**Task item**
Beginning with the line that holds "Record restaurant := Restaurant" in the data below, give again every line through the one that holds "['source_url'] or ['category']. *)", exactly as written.

**Stored items**
★ ★ ★ ★ ★
(** The dict returned by [scrape_tabelog], reduced to the keys [process_job]
    reads. [r_rating] is [str()] of the float, [None] when the page shows no
    rating; [r_repr] is [str(restaurant_data)]. *)
Record restaurant := Restaurant {
  r_name : string;
  r_category : list string;
  r_rating : option string;
  r_address : string;
  r_photo_count : Z;
  r_images : list string;
  r_repr : string
}.

(** [article_data]. The dict built by [generate_article] has all the keys;
    the fallback dict of [process_job] has no ['restaurant_name'],
    ['source_url'] or ['category']. *)
Record article := Article {
  a_seo_title : string;
  a_html_content : string;
  a_slug : string;
  a_tags : list string;
  a_meta_description : string;
  a_restaurant_name : option string;
  a_source_url : option string;
  a_category : option string
}.

(** The post returned by the publisher (the REST response). *)
Record post := Post {
  p_id : Z;
  p_link : string
}.

(** An exception, known by its [str(e)]. *)
Inductive exn := Exception (msg : string).

Definition str_exn (e : exn) : string := let 'Exception msg := e in msg.

(** [str(KeyError(key))] is the repr of the key. *)
Definition KeyError (key : string) : exn := Exception ("'" +:+ key +:+ "'").

Inductive outcome (A : Type) := Returns (a : A) | Raises (e : exn).
Arguments Returns {A} a.
Arguments Raises {A} e.

(** Calls that leave [web_ui.py], in program order; an [EvEmit] also says
    what the call raised. [EvRecord] logs the calls of
    [record_token_usage]. *)
Inductive event :=
| EvEmit (snapshot : job_state) (raised : option exn)
| EvScrape (url : string)
| EvGenerate (r : restaurant)
| EvRecord (input_tokens output_tokens : Z) (cost : Q)
| EvCreatePost (title content slug : string) (category_ids : list Z)
    (tags : list string) (meta_description seo_title : string)
    (post_status : string)
| EvPublishArticle (a : article) (r : restaurant) (post_status : string).

(** The globals of the module, and the log of calls. *)
Record world := World {
  job_queue : list job;
  job_status : gmap string job_state;
  token_usage : usage;
  settings : settings_t;
  active_jobs : Z;
  calls : list event
}.

(** ** Field updates *)

Definition with_job_status (f : gmap string job_state → gmap string job_state)
    (w : world) : world :=
  World (job_queue w) (f (job_status w)) (token_usage w) (settings w)
        (active_jobs w) (calls w).

Definition with_token_usage (f : usage → usage) (w : world) : world :=
  World (job_queue w) (job_status w) (f (token_usage w)) (settings w)
        (active_jobs w) (calls w).

Definition with_settings (s : settings_t) (w : world) : world :=
  World (job_queue w) (job_status w) (token_usage w) s
        (active_jobs w) (calls w).

Definition with_active_jobs (f : Z → Z) (w : world) : world :=
  World (job_queue w) (job_status w) (token_usage w) (settings w)
        (f (active_jobs w)) (calls w).

Definition with_job_queue (f : list job → list job) (w : world) : world :=
  World (f (job_queue w)) (job_status w) (token_usage w) (settings w)
        (active_jobs w) (calls w).

Definition log_call (e : event) (w : world) : world :=
  World (job_queue w) (job_status w) (token_usage w) (settings w)
        (active_jobs w) (calls w ++ [e])%list.

Definition set_status (x : status) (s : job_state) : job_state :=
  JobState (js_job_id s) (js_url s) x (js_progress s) (js_current_step s)
           (js_created_at s) (js_warning s) (js_error s) (js_result s).

Definition set_progress (x : Z) (s : job_state) : job_state :=
  JobState (js_job_id s) (js_url s) (js_status s) x (js_current_step s)
           (js_created_at s) (js_warning s) (js_error s) (js_result s).

Definition set_current_step (x : string) (s : job_state) : job_state :=
  JobState (js_job_id s) (js_url s) (js_status s) (js_progress s) x
           (js_created_at s) (js_warning s) (js_error s) (js_result s).

Definition set_warning (x : string) (s : job_state) : job_state :=
  JobState (js_job_id s) (js_url s) (js_status s) (js_progress s)
           (js_current_step s) (js_created_at s) (Some x) (js_error s)
           (js_result s).

Definition set_error (x : string) (s : job_state) : job_state :=
  JobState (js_job_id s) (js_url s) (js_status s) (js_progress s)
           (js_current_step s) (js_created_at s) (js_warning s) (Some x)
           (js_result s).

Definition set_result (x : result_t) (s : job_state) : job_state :=
  JobState (js_job_id s) (js_url s) (js_status s) (js_progress s)
           (js_current_step s) (js_created_at s) (js_warning s) (js_error s)
           (Some x).

(** ** The monad of a running thread: shared globals and exceptions *)

Definition M (A : Type) : Type := world → outcome A * world.

Definition ret {A} (a : A) : M A := fun w => (Returns a, w).

Definition raise {A} (e : exn) : M A := fun w => (Raises e, w).

Definition bind {A B} (m : M A) (k : A → M B) : M B :=
  fun w =>
    match m w with
    | (Returns a, w') => k a w'
    | (Raises e, w') => (Raises e, w')
    end.

(** [try: m except Exception as e: h e]. What [m] did to the globals before
    it raised stays done. *)
Definition try_except {A} (m : M A) (h : exn → M A) : M A :=
  fun w =>
    match m w with
    | (Returns a, w') => (Returns a, w')
    | (Raises e, w') => h e w'
    end.

(** [try: m finally: f], for an [f] that does not raise. *)
Definition try_finally {A} (m : M A) (f : world → world) : M A :=
  fun w => let '(r, w') := m w in (r, f w').

Definition modify (f : world → world) : M unit := fun w => (Returns tt, f w).

Definition gets {A} (f : world → A) : M A := fun w => (Returns (f w), w).

#[global] Instance M_ret : MRet M := @ret.
#[global] Instance M_bind : MBind M := λ A B k m, bind m k.

(** [job_status[job_id][field] = value]: [KeyError] when the job has no
    entry. *)
Definition update_status (job_id : string) (f : job_state → job_state)
    : M unit :=
  fun w =>
    match job_status w !! job_id with
    | Some s => (Returns tt, with_job_status (insert job_id (f s)) w)
    | None => (Raises (KeyError job_id), w)
    end.

(** ** The collaborators of one run of [process_job] *)

Record env := Env {
  (** what the [n]-th [socketio.emit] statement of [process_job] raises *)
  emit_raises : nat → option exn;
  (** what [RestaurantScraper(config)] raises *)
  scraper_init : option exn;
  (** [scraper.scrape_tabelog(url)]; [Returns None] is the empty dict *)
  scrape_result : outcome (option restaurant);
  (** what [ArticleGenerator(config)] or [load_html_template()] raises *)
  generator_setup : option exn;
  (** [generator.generate_article(restaurant_data, html_template)] *)
  generate_result : outcome article;
  (** what [WordPressPublisher(config)] raises *)
  publisher_init : option exn;
  (** [publisher.create_post(...)] or [publisher.publish_article(...)];
      [Returns None] is [None] *)
  publish_result : outcome (option post);
  (** [datetime.now()] inside [record_token_usage] *)
  record_now : Z
}.

Definition of_outcome {A} (r : outcome A) : M A := fun w => (r, w).

Definition may_raise (o : option exn) : M unit :=
  match o with
  | Some e => raise e
  | None => ret tt
  end.

(** [job_status[job_id]] *)
Definition get_status (job_id : string) : M job_state :=
  fun w =>
    match job_status w !! job_id with
    | Some s => (Returns s, w)
    | None => (Raises (KeyError job_id), w)
    end.

(** [socketio.emit('job_update', job_status[job_id])] *)
Definition emit (ev : env) (n : nat) (job_id : string) : M unit :=
  s ← get_status job_id;
  modify (log_call (EvEmit s (emit_raises ev n))) ;;
  may_raise (emit_raises ev n).

(** ** [process_job] *)

Definition nl : string := String (Ascii.ascii_of_nat 10) EmptyString.
Definition sp20 : string := "                    ".
Definition sp16 : string := "                ".

(** [restaurant_data.get('rating', '不明')] inside an f-string: the key is
    always there, a missing rating prints as [None]. *)
Definition fmt_rating (rd : restaurant) : string :=
  match r_rating rd with
  | Some s => s
  | None => "None"
  end.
★ ★ ★ ★ ★
**Expected output**
Record restaurant := Restaurant {
  r_name : string;
  r_category : list string;
  r_rating : option string;
  r_address : string;
  r_photo_count : Z;
  r_images : list string;
  r_repr : string
}.

(** [article_data]. The dict built by [generate_article] has all the keys;
    the fallback dict of [process_job] has no ['restaurant_name'],
    ['source_url'] or ['category']. *)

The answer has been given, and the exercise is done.